Venet, el gran amor de Givenchy

  • También diseñador, Philippe Venet dejó a un lado su carrera por su pareja, Hubert de Givenchy, al que conoció siendo aprendiz y junto al que ha vivido 60 años

Siempre se mantuvo en un discreto segundo plano pero el lunes Philippe Venet fue el encargado de anunciar la muerte de Hubert de Givenchy, el legendario diseñador francés que falleció a los 91 años de edad dejando tras de sí un legado de elegancia, buen gusto y saber estar. Pero también dejó un legado de amor, precisamente en Venet, diseñador como él -con mucha menos fama, eso sí- que fue su gran amor durante seis décadas y se ha convertido ahora en su viudo.

Givenchy era un genio que se comportaba como lo que era, un auténtico artista: educado, amabilísimo pero enormemente excéntrico, había sido uno de los gigantes de la costura parisina y por eso jamás se desprendió de sus tics de grandeza; nunca tuvo teléfono móvil, ni llevaba cartera, ni jamás se encargó de un sola gestión cotidiana.

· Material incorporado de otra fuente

(** * Smart commute assistant: traffic sampling, departure calculation and
      the daily notification state machine

    A shallow embedding of [traffic_monitor.py], [config.py] and the
    decision logic of [smart_commute.py], followed by the properties of the
    specification that were checked against it.

    Conventions of the embedding.
    - Python exceptions are values of [exn]; a computation that may raise
      has type [res A].
    - The body of the directions response is a JSON value ([json]); the
      subscripts, iterations and sums the code performs on it follow
      Python's dynamic typing, so a response of any shape has a result.
    - A naive [datetime] is a number of microseconds; a [timedelta] too.
    - Python floats ([traffic_ratio], the minutes until departure, the
      threshold) are idealised as exact rationals [Q]; the literal [1.1]
      is the rational 11/10. *)

From Stdlib Require Import ZArith QArith Qround Lia.
From stdpp Require Import gmap strings list pretty.

Set Warnings "-register-all".

Open Scope Z_scope.

(** ** Python values, exceptions and the operations the code uses *)

Module Py.

Inductive exn :=
| KeyError
| IndexError
| TypeError
| AttributeError
| ZeroDivisionError
| ValueError
| RequestException.
(** * Asset reference reconciliation: the featured-image extractor and the
    Cloudinary auditor

    A shallow embedding of [scripts/extract-featured-images.py] and
    [scripts/audit-cloudinary-images.py], and the properties of the two
    pipelines that the design document states about them.

    Conventions of the embedding.
    - A Python [str] is a [list ascii]: one element per code point, for the
      code points below 256.  String literals are read through the coercion
      [list_ascii_of_string].
    - A Python value that may be [None] is an [option].
    - A [dict] whose iteration order is never observed is a [gmap]; the
      [defaultdict(list)] of the auditor, whose order is observed, is an
      association list in insertion order; a [set] is a [gset].
    - An exception is a value of [exn]; code that may raise returns an
      [outcome].
    - [print] calls write to the terminal only and are left out. *)

From Stdlib Require Import Ascii String.
From stdpp Require Import gmap list strings sorting.

Set Warnings "-register-all".

Coercion list_ascii_of_string : string >-> list.

Abbreviation str := (list ascii).

(** ** Python strings *)

Module PyStr.

Definition code (c : ascii) : nat := nat_of_ascii c.

Definition eqc (a b : ascii) : bool := Ascii.eqb a b.

(** [c.lower()] for the code points below 256 that [re.IGNORECASE] folds
    onto an ASCII letter: the letters A to Z. *)
Definition lower (c : ascii) : ascii :=
  if (65 <=? code c) && (code c <=? 90) then ascii_of_nat (code c + 32) else c.

(** [\d] of [re] on the code points below 256. *)
Definition is_digit (c : ascii) : bool := (48 <=? code c) && (code c <=? 57).

(** [\s] of [re] on the code points below 256: tab to carriage return, the
    four separators 28 to 31, the space, NEL and the no-break space. *)
Definition is_space (c : ascii) : bool :=
  ((9 <=? code c) && (code c <=? 13)) || ((28 <=? code c) && (code c <=? 32))
  || (code c =? 133) || (code c =? 160).

Definition slash : ascii := "/"%char.
Definition dot : ascii := "."%char.
Definition hyphen : ascii := "-"%char.
Definition newline : ascii := ascii_of_nat 10.

(** [c in s] for a one-character [c]. *)
Definition has_char (c : ascii) (s : str) : bool := existsb (eqc c) s.

(** [s[len(p):]] when [s.startswith(p)]. *)
Fixpoint strip_prefix (p s : str) : option str :=
  match p, s with
  | [], _ => Some s
  | a :: p', b :: s' => if eqc a b then strip_prefix p' s' else None
  | _ :: _, [] => None
  end.

(** The same, comparing the characters without their case. *)
Fixpoint strip_prefix_ci (p s : str) : option str :=
  match p, s with
  | [], _ => Some s
  | a :: p', b :: s' => if eqc (lower a) (lower b) then strip_prefix_ci p' s' else None
  | _ :: _, [] => None
  end.

Definition startswith (s p : str) : bool :=
  match strip_prefix p s with Some _ => true | None => false end.

(** [s.lower().endswith(p.lower())], on the letters A to Z. *)
Definition endswith_ci (s p : str) : bool :=
  match strip_prefix_ci (rev p) (rev s) with Some _ => true | None => false end.

(** [re.search] of a literal: the index of its leftmost occurrence. *)
Fixpoint find_sub (p s : str) : option nat :=
  match strip_prefix p s with
  | Some _ => Some 0
  | None => match s with
            | [] => None
            | _ :: s' => S <$> find_sub p s'
            end
  end.

(** [s.split(sep, maxsplit)] for a one-character separator; [maxsplit] is
    [None] for the default of no limit. *)
Fixpoint split (sep : ascii) (maxsplit : option nat) (s : str) : list str :=
  match s with
  | [] => [[]]
  | c :: s' =>
      if eqc c sep && negb (bool_decide (maxsplit = Some 0))
      then [] :: split sep (pred <$> maxsplit) s'
      else match split sep maxsplit s' with
           | piece :: pieces => (c :: piece) :: pieces
           | [] => [[c]]
           end
  end.

(** [l[-1]] of a list that is not empty, as [split] always returns. *)
Definition last_piece (l : list str) : str := List.last l [].

(** [s.lstrip(chars)], [s.rstrip(chars)] and [s.strip(chars)]. *)
Fixpoint lstrip (chars : str) (s : str) : str :=
  match s with
  | c :: s' => if has_char c chars then lstrip chars s' else s
  | [] => []
  end.

Definition rstrip (chars : str) (s : str) : str := rev (lstrip chars (rev s)).

Definition strip (chars : str) (s : str) : str := rstrip chars (lstrip chars s).
(** * kluctl: the server-side-apply orchestrator of pkg/deployment/utils

    A shallow embedding of [apply_utils.go]: the per-object retry ladder
    ([ApplyObject] and its [retryApply*] helpers), the CRD rediscovery latch
    ([handleNewCRDs]), the readiness waiter ([WaitReadiness]), the per-item
    worker ([applyDeploymentItem]), the read-modify-write helper
    ([ReplaceObject]) and the goroutine scheduler ([ApplyDeployments]).

    Sequential code is written in a state monad over [ApplyState] whose
    outcomes are a value, a Go panic (nil dereference) or exhausted fuel
    (the two [for true] loops).  The cluster gateway is an oracle indexed by
    the number of gateway calls made so far; every call is appended to the
    [calls] trace of the state.  [ApplyDeployments] is a labelled transition
    system over goroutine states whose worker steps run the monadic code. *)

From Stdlib Require Import ZArith Lia.
From stdpp Require Import base option strings list gmap.

Local Open Scope string_scope.
Local Open Scope list_scope.
Local Open Scope Z_scope.

(** ** Object references and unstructured objects *)

(** Modelled from the spec: the object reference [(group, version, kind,
    namespace, name)] (package [types/k8s] is not under src/), with the
    field names the code uses ([ref.GVK.Group], [ref.GVK.Kind], [Name],
    [Namespace]).  Two references are equal when all components are. *)
Record GroupVersionKind := mkGVK {
  Group : string;
  Version : string;
  Kind : string
}.

Record ObjectRef := mkRef {
  GVK : GroupVersionKind;
  Name : string;
  Namespace : string
}.

Global Instance GroupVersionKind_eq_dec : EqDecision GroupVersionKind.
Proof. solve_decision. Defined.

Global Instance GroupVersionKind_countable : Countable GroupVersionKind.
Proof.
  refine (inj_countable' (fun g => (Group g, Version g, Kind g))
                         (fun t => mkGVK t.1.1 t.1.2 t.2) _).
  by intros [].
Defined.

Global Instance ObjectRef_eq_dec : EqDecision ObjectRef.
Proof. solve_decision. Defined.

Global Instance ObjectRef_countable : Countable ObjectRef.
Proof.
  refine (inj_countable' (fun r => (GVK r, Name r, Namespace r))
                         (fun t => mkRef t.1.1 t.1.2 t.2) _).
  by intros [].
Defined.

(** Modelled from the spec: [uo.UnstructuredObject] (package [uo] is not
    under src/).  The spec asks for an opaque tree that supports cloning,
    reading and setting [metadata.name] and [metadata.resourceVersion],
    annotations, and computing its [Ref]; the record keeps exactly those
    parts apart and the rest of the tree as flattened path/value pairs.
    Go passes pointers; a possibly-nil pointer is an [option]. *)
Record UnstructuredObject := mkObj {
  objGVK : GroupVersionKind;
  objNamespace : string;
  objName : string;
  objResourceVersion : string;
  objAnnotations : list (string * string);
  objFields : list (string * string)
}.

Global Instance UnstructuredObject_eq_dec : EqDecision UnstructuredObject.
Proof. solve_decision. Defined.

Definition GetK8sRef (x : UnstructuredObject) : ObjectRef :=
  {| GVK := objGVK x; Name := objName x; Namespace := objNamespace x |}.

Definition GetK8sName (x : UnstructuredObject) : string := objName x.

Definition SetK8sName (x : UnstructuredObject) (n : string) : UnstructuredObject :=
  {| objGVK := objGVK x; objNamespace := objNamespace x; objName := n;
     objResourceVersion := objResourceVersion x;
     objAnnotations := objAnnotations x; objFields := objFields x |}.

Definition GetK8sResourceVersion (x : UnstructuredObject) : string :=
  objResourceVersion x.

Definition SetK8sResourceVersion (x : UnstructuredObject) (rv : string)
  : UnstructuredObject :=
  {| objGVK := objGVK x; objNamespace := objNamespace x; objName := objName x;
     objResourceVersion := rv;
     objAnnotations := objAnnotations x; objFields := objFields x |}.

(** A deep copy of a value is the value. *)
Definition Clone (x : UnstructuredObject) : UnstructuredObject := x.

Fixpoint lookupAnnotation (l : list (string * string)) (name : string) : string :=
  match l with
  | [] => ""
  | (n, v) :: l' => if String.eqb n name then v else lookupAnnotation l' name
  end.

Definition GetK8sAnnotation (x : UnstructuredObject) (name : string) : string :=
  lookupAnnotation (objAnnotations x) name.

(** ** Errors of the gateway *)

(** Modelled from the spec: the error taxonomy of the gateway that the
    callers distinguish with [errors.IsNotFound], [errors.IsConflict],
    [errors.IsInternalError] and [meta.IsNoMatchError] (apimachinery is not
    under src/): NotFound, Conflict, InternalError, NoMatch, other. *)
Inductive ErrorKind :=
| ErrNotFound | ErrConflict | ErrInternalError | ErrNoMatch | ErrOther.

Global Instance ErrorKind_eq_dec : EqDecision ErrorKind.
Proof. solve_decision. Defined.

(** The causes of a [metav1.Status]: field path and message. *)
Definition Status := list (string * string).

(** An [error] value; [errStatus] is present exactly when
    [errors.As(err, &statusError)] succeeds. *)
Record error := mkErr {
  errKind : ErrorKind;
  errStatus : option Status;
  errMsg : string
}.

Global Instance error_eq_dec : EqDecision error.
Proof. solve_decision. Defined.

Definition IsNotFound (e : error) : bool := bool_decide (errKind e = ErrNotFound).
Definition IsConflict (e : error) : bool := bool_decide (errKind e = ErrConflict).
Definition IsInternalError (e : error) : bool :=
  bool_decide (errKind e = ErrInternalError).
Definition IsNoMatchError (e : error) : bool := bool_decide (errKind e = ErrNoMatch).

(** [fmt.Errorf]: a plain error that is none of the typed ones. *)
Definition fmt_Errorf (msg : string) : error :=
  {| errKind := ErrOther; errStatus := None; errMsg := msg |}.

Definition ApiWarning := string.

Record LostOwnership := mkLost { loField : string; loMessage : string }.

(** ** Options *)

Record ApplyUtilOptions := mkOptions {
  ForceApply : bool;
  ReplaceOnError : bool;
  ForceReplaceOnError : bool;
  DryRun : bool;
  AbortOnError : bool;
  WaitObjectTimeout : Z;      (* time.Duration, nanoseconds *)
  NoWait : bool
}.

Module PatchOptions.
Record t := mk { ForceDryRun : bool; ForceApply : bool }.
End PatchOptions.

Module UpdateOptions.
Record t := mk { ForceDryRun : bool }.
End UpdateOptions.

Module DeleteOptions.
Record t := mk { ForceDryRun : bool }.
End DeleteOptions.

(** ** The collaborators *)

(** Modelled from the spec: the cluster gateway [k8s.K8sCluster] (package
    [k8s] is not under src/), with the operations and result shapes of the
    calls in apply_utils.go.  Every operation that reaches the cluster is a
    function of the number of gateway calls made before it, so that a
    repeated call may answer differently.  The Go result tuples are kept as
    they are: a possibly-nil object, the API warnings and a possibly-nil
    error.  [callDuration n] is the time the [n]-th call takes. *)
Record K8sCluster := mkCluster {
  PatchObject : nat -> UnstructuredObject -> PatchOptions.t ->
                option UnstructuredObject * list ApiWarning * option error;
  UpdateObject : nat -> UnstructuredObject -> UpdateOptions.t ->
                 option UnstructuredObject * list ApiWarning * option error;
  DeleteSingleObject : nat -> ObjectRef -> DeleteOptions.t ->
                       list ApiWarning * option error;
  GetSingleObject : nat -> ObjectRef ->
                    option UnstructuredObject * list ApiWarning * option error;
  RediscoverResources : nat -> option error;
  GetGVKs : string -> string -> string -> list GroupVersionKind;
  FixObjectForPatch : UnstructuredObject -> UnstructuredObject;
  callDuration : nat -> Z
}.

(** Modelled from the spec: the remote cache, [GetRemoteObject(ref)] with
    nil for an object the server does not have (its file is not under
    src/); read-only during the apply phase. *)
Record RemoteObjectUtils := mkRemote {
  GetRemoteObject : ObjectRef -> option UnstructuredObject
}.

Para esas menudencias tenía al lado al que fue su gran compañero de vida en las últimas seis décadas, Philippe Venet.

"Durante los 35 años que trabajamos separados, Hubert no me permitía ver sus diseños", dijo Venet a una revista

Se conocieron cuando Venet entró a trabajar con Monsieur Givenchy en su taller y, aunque durante unos años Venet tuvo su propia firma, de 1962 a 1971, muy pronto abandonó su propia carrera en favor de la de su pareja. Puede que Givenchy bromeara en público diciendo que la amistad que tanto le unía a su musa, la actriz Audrey Hepburn, fue "una especie de matrimonio", pero el elegido para compartir su vida, de una manera discreta pero nunca oculta, es el hombre al que conoció a comienzos de los años 50 en el taller de la diseñadora Elsa Schiaparelli.

"Durante los 35 años en los que trabajamos separados, Hubert no me permitía ver sus diseños", contó Venet divertido a Vanity Fair en una entrevista concedida en el año 2014, cuando la revista publicó un reportaje sobre él y Givenchy en el manoir a las orillas del Loira en el que vivían los fines de semana. Allí tenían dos salas de trabajo completamente separadas, pero compartían la misma alucinante biblioteca donde, entre libros y coffee table books se mezclaban collages hechos por ellos mismos imitando el estilo de los grandes nombres del arte del siglo XX.

En aquel encuentro, Venet ejerció, como siempre había hecho en su día a día con su compañero, de asistente del genio: mostró a los periodistas los rincones menos accesibles de la finca, los documentó sobre los jardines diseñados por Bunny Mellon para el maestro de la costura, e incluso enseñó el cementerio de perros en el que yacían diez canes que habían sido sus mascotas. Él se encargaba del mantenimiento de aquel espléndido palacio del siglo XVI.

Venet estuvo al lado de Givenchy en sus años gloriosos, de los años 60 a los 80, cuando era el hombre más respetado de la moda parisina, y también después, cuando en la década de los 90 vendió su firma al gigante del lujo LVMH.

Para Givenchy, la experiencia de perder su propia marca (y aún así trabajar en ella como director creativo durante siete años) fue complicada y terminó con una renuncia por parte del creador. "Es muy difícil cuando no eres el jefe. En el momento en que llegué a la casa algunas personas pidieron conocerme. Pero todo el mundo creía llevar un gran diseñador dentro. Nadie me preguntaba mi opinión y entonces sentí que tenía que hacer otras cosas. Terminé mi contrato. Dije adiós, muchas gracias", comentó entonces.

Philippe Venet nunca quiso tener ningún protagonismo mediático en la vida de Givenchy, y su relación también fue siempre muy discreta. Pese a su éxito en Estados Unidos, donde pasaba largas temporadas, Venet nunca lograría la enorme proyección internacional de Givenchy. A pesar de que la costura siempre ha sido su pasión y ha trabajado junto a grandes como Elsa Schiaparelli, espigado, coqueto y muy discreto, el segundo plano siempre ha sido su especialidad. Solo en un día como el del pasado lunes pasó al primero: él fue quien anunció al mundo el fallecimiento de Le Grand.